Relation: Finance and Macroeconomy

Macroeconomics is the overall discussion of the country’s financial system rather than individual or a particular institution. The main goal of macroeconomics is the overall analysis of the economic system. Macroeconomics discusses how the general price level is determined by aggregate demand and aggregate supply in a monetary system.
Total production of the country, total national income, total investment, total employment, total demand, total supply, general price level, capital market, interest rate, fiscal policy and monetary policy, financial institutions etc. are the topics discussed in macroeconomics.
A country’s economy consists of two parties, 1) Deficit unit (producers or business firms) and 2) Surplus unit (consumers whose income exceeds expenditure).

Consumers buy goods and sell production factors. On the other hand, businesses use the income they earn from selling goods to purchase raw items. If the cost of production increases, then the price of the product increases in the market. An increase in price will decrease the aggregate demand for the product and decrease production. A fall in production will lead to a fall in the demand for inputs and a fall in investment as well. As a result, unemployment will increase, and this will have an adverse effect on the macroeconomy.

Every firm has to earn profit by producing products at low cost in order to survive in competition. In this case, if there is knowledge about financing, every firm is able to earn profit by collecting the right amount of money at the right time and investing properly by producing products at low cost through proper financial planning.
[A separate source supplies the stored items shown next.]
(* ===== verification/Enforce.v ===== *)
(** * The in-process block mirror (core/enforce/mirror.go, manager.go)

    A bounded, sharded copy of the active block set, written through by local
    block changes and converged by a periodic scan of the store.  The scan runs
    concurrently with the changes: a reconcile is two steps, [reconcile_begin]
    and [reconcile_finish], with anything in between.  The nftables sink is
    not modelled; the queues that feed the sinks are. *)

From S2P Require Export IpSet StoreClient.

(** ** The mirror *)
Definition shardCount : Z := 32.
Definition maxTombstones : Z := 4096.

Record mentry := mk_mentry { me_reason : gostring; me_expiresAt : Z; me_insertedAt : Z }.  (* unix nanoseconds; expiresAt 0: none *)

Record mirror := mk_mirror {
  mr_shards : list (gmap addr mentry);
  mr_maxPerShard : Z;
  mr_dropped : Z;
  mr_tombs : gmap addr Z
}.

Definition newMirror (maxEntries : Z) : mirror :=
  mk_mirror (replicate (Z.to_nat shardCount) ∅) (Z.max (Z.quot maxEntries shardCount) 1) 0 ∅.

(** FNV-1a over the 16-byte form. *)
Definition shardOf (a : addr) : nat :=
  Z.to_nat (fold_left (fun h c => wrapu32 (Z.lxor h (byteZ c) * 16777619)) (be_bytes 16 (As16 a)) 2166136261 mod shardCount).

Definition shard (mr : mirror) (a : addr) : gmap addr mentry := default ∅ (mr_shards mr !! shardOf a).
Definition with_shard (a : addr) (s : gmap addr mentry) (mr : mirror) : mirror :=
  mk_mirror (<[shardOf a := s]> (mr_shards mr)) (mr_maxPerShard mr) (mr_dropped mr) (mr_tombs mr).
Definition with_tombs (t : gmap addr Z) (mr : mirror) : mirror := mk_mirror (mr_shards mr) (mr_maxPerShard mr) (mr_dropped mr) t.

Definition lapsed (now : Z) (e : mentry) : bool := negb (me_expiresAt e =? 0) && (me_expiresAt e <=? now).

Definition mget (mr : mirror) (a : addr) (now : Z) : option gostring :=
  match shard mr a !! a with
  | Some e => if lapsed now e then None else Some (me_reason e)
  | None => None
  end.

Definition mset (a : addr) (e : mentry) (mr : mirror) : bool * mirror :=
  let s := shard mr a in
  if bool_decide (s !! a = None) && (mr_maxPerShard mr <=? Z.of_nat (size s)) then
    let s := filter (fun kv => lapsed (me_insertedAt e) kv.2 = false) s in
    if mr_maxPerShard mr <=? Z.of_nat (size s)
    then (false, let mr := with_shard a s mr in mk_mirror (mr_shards mr) (mr_maxPerShard mr) (mr_dropped mr + 1) (mr_tombs mr))
    else (true, with_shard a (<[a := e]> s) mr)
  else (true, with_shard a (<[a := e]> s) mr).

(** The oldest tombstone older than [now], else the address itself; ties go by
    map order. *)
Definition oldest_tomb (a : addr) (now : Z) (tombs : gmap addr Z) : addr :=
  (fold_left (fun acc kv => if kv.2 <? acc.2 then kv else acc) (map_to_list tombs) (a, now)).1.

Definition mremove (a : addr) (now : Z) (mr : mirror) : mirror :=
  let mr := with_shard a (delete a (shard mr a)) mr in
  let tombs := mr_tombs mr in
  let tombs := if maxTombstones <=? Z.of_nat (size tombs) then delete (oldest_tomb a now tombs) tombs else tombs in
  with_tombs (<[a := now]> tombs) mr.

Definition removedSince (a : addr) (scanStart : Z) (mr : mirror) : bool * mirror :=
  match mr_tombs mr !! a with
  | Some t => if t <? scanStart then (false, with_tombs (delete a (mr_tombs mr)) mr) else (true, mr)
  | None => (false, mr)
  end.

Definition pruneTombstones (scanStart : Z) (mr : mirror) : mirror :=
  with_tombs (filter (fun kv => (kv.2 <? scanStart) = false) (mr_tombs mr)) mr.

(** Entries the complete scan did not return go, unless written since it
    started. *)
Definition sweep_shard (active : gmap addr mentry) (scanStart : Z) (s : gmap addr mentry) : gmap addr mentry :=
  filter (fun kv => is_Some (active !! kv.1) \/ scanStart <= me_insertedAt kv.2) s.
Definition sweep (active : gmap addr mentry) (scanStart : Z) (mr : mirror) : mirror :=
  mk_mirror (map (sweep_shard active scanStart) (mr_shards mr)) (mr_maxPerShard mr) (mr_dropped mr) (mr_tombs mr).

(** One scanned entry: the check and the insert are two critical sections. *)
Definition upsert (scanStart : Z) (kv : addr * mentry) (acc : bool * mirror) : bool * mirror :=
  let '(complete, mr) := acc in
  let '(removed, mr) := removedSince kv.1 scanStart mr in
  if removed : bool then (complete, mr)
  else let '(ok, mr) := mset kv.1 kv.2 mr in (complete && ok, mr).

(** [order] is the iteration order of the map [active]. *)
Definition reconcile (active : gmap addr mentry) (order : list (addr * mentry)) (scanStart : Z) (scannedAll : bool) (mr : mirror) : bool * mirror :=
  let mr := if scannedAll then sweep active scanStart mr else mr in
  let '(complete, mr) := fold_left (fun acc kv => upsert scanStart kv acc) order (scannedAll, mr) in
  (complete, pruneTombstones scanStart mr).

Definition mcount (mr : mirror) : Z := foldr (fun s n => Z.of_nat (size s) + n) 0 (mr_shards mr).

(** ** The manager *)
Inductive mode := ModeAuthoritative | ModeReadThrough.
#[global] Instance mode_eq_dec : EqDecision mode.
Proof. solve_decision. Defined.

Record BlockEvent := mk_bevent { be_IP : addr; be_Reason : gostring; be_TTL : Z; be_Remove : bool }.

Definition sinkQueueCap : Z := 4096.

Record manager := mk_mgr {
  mg_Mode : mode;
  mg_Interval : Z;
  mg_mir : mirror;
  mg_seeded : bool;
  mg_mirrorState : Z;             (* 64 bits: generation above the completeness bit *)
  mg_sinkGeneration : Z;
  mg_lastReconcile : Z;
  mg_reconcileErrs : Z;
  mg_queues : list (list BlockEvent)
}.

Definition with_mir (mir : mirror) (m : manager) : manager :=
  mk_mgr (mg_Mode m) (mg_Interval m) mir (mg_seeded m) (mg_mirrorState m) (mg_sinkGeneration m) (mg_lastReconcile m) (mg_reconcileErrs m) (mg_queues m).
Definition with_state (s : Z) (m : manager) : manager :=
  mk_mgr (mg_Mode m) (mg_Interval m) (mg_mir m) (mg_seeded m) s (mg_sinkGeneration m) (mg_lastReconcile m) (mg_reconcileErrs m) (mg_queues m).

Definition generation (m : manager) : Z := Z.shiftr (mg_mirrorState m) 1.
Definition mirrorComplete (m : manager) : bool := negb (Z.land (mg_mirrorState m) 1 =? 0).

(** [New] of a configuration, its defaults resolved. *)
Definition newManager (md : option mode) (interval maxEntries : Z) (sinks : nat) : manager :=
  mk_mgr (default ModeAuthoritative md) (if interval <? second then 10 * second else interval)
    (newMirror (if maxEntries <=? 0 then Z.shiftl 1 20 else maxEntries)) false 0 0 0 0 (replicate sinks []).

Definition Lookup (ip : gostring) (now : Z) (m : manager) : option gostring :=
  match ParseAddr ip with None => None | Some a => mget (mg_mir m) (Unmap a) (UnixNano now) end.

Definition ReadThrough (m : manager) : bool := bool_decide (mg_Mode m = ModeReadThrough) || negb (mg_seeded m) || negb (mirrorComplete m).

(** The compare-and-swap loops: each round that commits sees a state nobody
    changed since it was read. *)
Definition markMirrorIncomplete (m : manager) : manager := with_state (wrapu64 (Z.shiftl (Z.shiftr (mg_mirrorState m) 1 + 1) 1)) m.

Definition publishMirrorReconcile (gen : Z) (complete : bool) (m : manager) : manager :=
  if generation m =? gen
  then with_state (let next := Z.ldiff (mg_mirrorState m) 1 in if complete then Z.lor next 1 else next) m
  else m.

Definition enqueue (ev : BlockEvent) (q : list BlockEvent) : list BlockEvent := if Z.of_nat (length q) <? sinkQueueCap then q ++ [ev] else q.

Definition notifyLocked (ev : BlockEvent) (now : Z) (m : manager) : manager :=
  let ev := mk_bevent (Unmap (be_IP ev)) (be_Reason ev) (be_TTL ev) (be_Remove ev) in
  let m :=
    if be_Remove ev then with_mir (mremove (be_IP ev) (UnixNano now) (mg_mir m)) m
    else
      let exp := if 0 <? be_TTL ev then UnixNano (now + be_TTL ev) else 0 in
      let '(ok, mir) := mset (be_IP ev) (mk_mentry (be_Reason ev) exp (UnixNano now)) (mg_mir m) in
      let m := with_mir mir m in if ok then m else markMirrorIncomplete m in
  mk_mgr (mg_Mode m) (mg_Interval m) (mg_mir m) (mg_seeded m) (mg_mirrorState m) (wrapu64 (mg_sinkGeneration m + 1)) (mg_lastReconcile m)
    (mg_reconcileErrs m) (map (enqueue ev) (mg_queues m)).

Definition Notify := notifyLocked.

(** [read] answers the ownership check of the block key. *)
Definition NotifyOwned (read : result (option gostring)) (ev : BlockEvent) (owner : gostring) (now : Z) (m : manager) : manager :=
  match read with
  | Err _ => markMirrorIncomplete m
  | Ok None => m
  | Ok (Some current) => if bool_decide (current = owner) then notifyLocked ev now m else m
  end.

Definition Learn (ip reason : gostring) (now : Z) (m : manager) : manager :=
  match ParseAddr ip with
  | None => m
  | Some a =>
    let '(ok, mir) := mset (Unmap a) (mk_mentry reason (UnixNano (now + 2 * mg_Interval m)) (UnixNano now)) (mg_mir m) in
    let m := with_mir mir m in if ok then m else markMirrorIncomplete m
  end.

(** ** Reconciling *)
Definition KeyPrefix : gostring := lit "block:".

(** One scanned key, the block prefix trimmed. *)
Definition scanned (scanStart : Z) (kv : KV) : option (addr * mentry) :=
  let key := kv_key kv in
  a ← ParseAddr (if has_prefix KeyPrefix key then drop (length KeyPrefix) key else key);
  Some (Unmap a, mk_mentry (BlockReason (kv_value kv)) (match kv_expires kv with None => 0 | Some e => UnixNano e end) (UnixNano scanStart)).

Record pending := mk_pending { pe_scanStart : Z; pe_generation : Z; pe_sinkGeneration : Z }.

Definition reconcile_begin (now : Z) (m : manager) : pending := mk_pending now (generation m) (mg_sinkGeneration m).

(** The map the scanned keys build: a later key of one address wins. *)
Definition active_of (scanStart : Z) (kvs : list KV) : gmap addr mentry :=
  fold_left (fun acc kv => match scanned scanStart kv with Some (a, e) => <[a := e]> acc | None => acc end) kvs ∅.

Definition scan_failed (m : manager) : manager :=
  mk_mgr (mg_Mode m) (mg_Interval m) (mg_mir m) (mg_seeded m) (mg_mirrorState m) (mg_sinkGeneration m) (mg_lastReconcile m)
    (wrapu64 (mg_reconcileErrs m + 1)) (mg_queues m).

(** The end of a scan that answered; the reply says whether the sinks are given
    the snapshot. *)
Definition publish (pe : pending) (complete scannedAll : bool) (m : manager) : manager * bool :=
  let m := publishMirrorReconcile (pe_generation pe) complete m in
  (mk_mgr (mg_Mode m) (mg_Interval m) (mg_mir m) true (mg_mirrorState m) (mg_sinkGeneration m) (UnixNano (pe_scanStart pe))
     (mg_reconcileErrs m) (mg_queues m),
   scannedAll && (mg_sinkGeneration m =? pe_sinkGeneration pe)).

(** [reconcileOnce] after its scan [answer]; [order] is the iteration order of
    the map. *)
Definition reconcile_finish (pe : pending) (answer : result (list KV * bool)) (order : list (addr * mentry)) (m : manager) : manager * bool :=
  match answer with
  | Err _ => (scan_failed m, false)
  | Ok (kvs, scannedAll) =>
    let '(complete, mir) := reconcile (active_of (pe_scanStart pe) kvs) order (UnixNano (pe_scanStart pe)) scannedAll (mg_mir m) in
    publish pe complete scannedAll (with_mir mir m)
  end.

(** [Status]: entries, seeded, complete, drops. *)
Record MirrorStatus := mk_mstatus {
  ms_Entries : Z; ms_Mode : mode; ms_Seeded : bool; ms_Complete : bool; ms_LastReconcile : option Z; ms_ReconcileErrors : Z; ms_Dropped : Z }.
Definition Status (m : manager) : MirrorStatus :=
  mk_mstatus (mcount (mg_mir m)) (mg_Mode m) (mg_seeded m) (mirrorComplete m)
    (if 0 <? mg_lastReconcile m then Some (mg_lastReconcile m) else None) (mg_reconcileErrs m) (mr_dropped (mg_mir m)).

(** ** The reconciler interleaved with block changes

    Each critical section of a reconcile is a step of its own, and a block
    change may come between any two. *)
Inductive local :=
| DoNotify (ev : BlockEvent) (now : Z)
| DoNotifyOwned (read : result (option gostring)) (ev : BlockEvent) (owner : gostring) (now : Z)
| DoLearn (ip reason : gostring) (now : Z).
When it comes to raising capital, large companies can raise capital by issuing shares, bonds, debentures in the stock market. Those organizations that are not able to raise capital through the stock market raise funds by taking loans from financial institutions. Some businesses take loans from alternative sources at higher interest rates due to financial institution’s fund constraints. The cost of borrowing is also higher due to higher interest on loans from these alternative sources. As a result, the cost of production increases and the price of the product increases. As a result, demand in the market decreases and investment decreases. Unemployment rises in the macroeconomy, and business and trade come to a standstill.

A healthy environment is essential for running a business. And this environment is created by the Macroeconomy. Macroeconomics is the institutional environment within which a business organization carries out all its activities. The financial manager must be aware of the broader economic environment. Otherwise, it will not perform its functions properly.

Financial managers need to know the following:
a) How monetary policy affects the cost of funds.
b) How fiscal policy affects the economy.
c) Know about various financial institutions and their working methods to evaluate financing and potential investment projects.
d) In the case of raising capital, joint venture companies raise capital by issuing shares, bonds, debentures in the stock market. Again, those companies that fail to raise capital through the stock market raise funds by taking loans from financial institutions. Due to fund constraints of financial institutions, some business enterprises take loans from informal sources at higher interest rates. High interest rates also increase the cost of borrowing.

In this case, if you have a proper understanding of financing, that is
i) Prepare financial plan

ii) Capital or funds will be raised from any source

iii) How much money will be invested in what manner and in which projects

iv) Interest of capital etc.


Interest rates fall and production costs fall. Due to lower cost of production, the price of the commodity will be lower and the demand for the commodity will increase and production will increase. As a result, employment increases and plays an important role in the overall economy.

Deficit budget unit or business organization in the above figure can take short-term loans for investment in current assets and long-term loans for investment in fixed assets from financial institutions by applying the correct concept of financing and can raise long-term capital by issuing shares, bonds etc. On the other hand, if the surplus budget unit or savers or lenders have a proper understanding of financing, the sourced money can be deposited as savings account or permanent account or both as required. Thus, financial institutions (banks, leasing companies etc.) play a supporting role in managing the funds of deficit units and surplus units in the macro economy.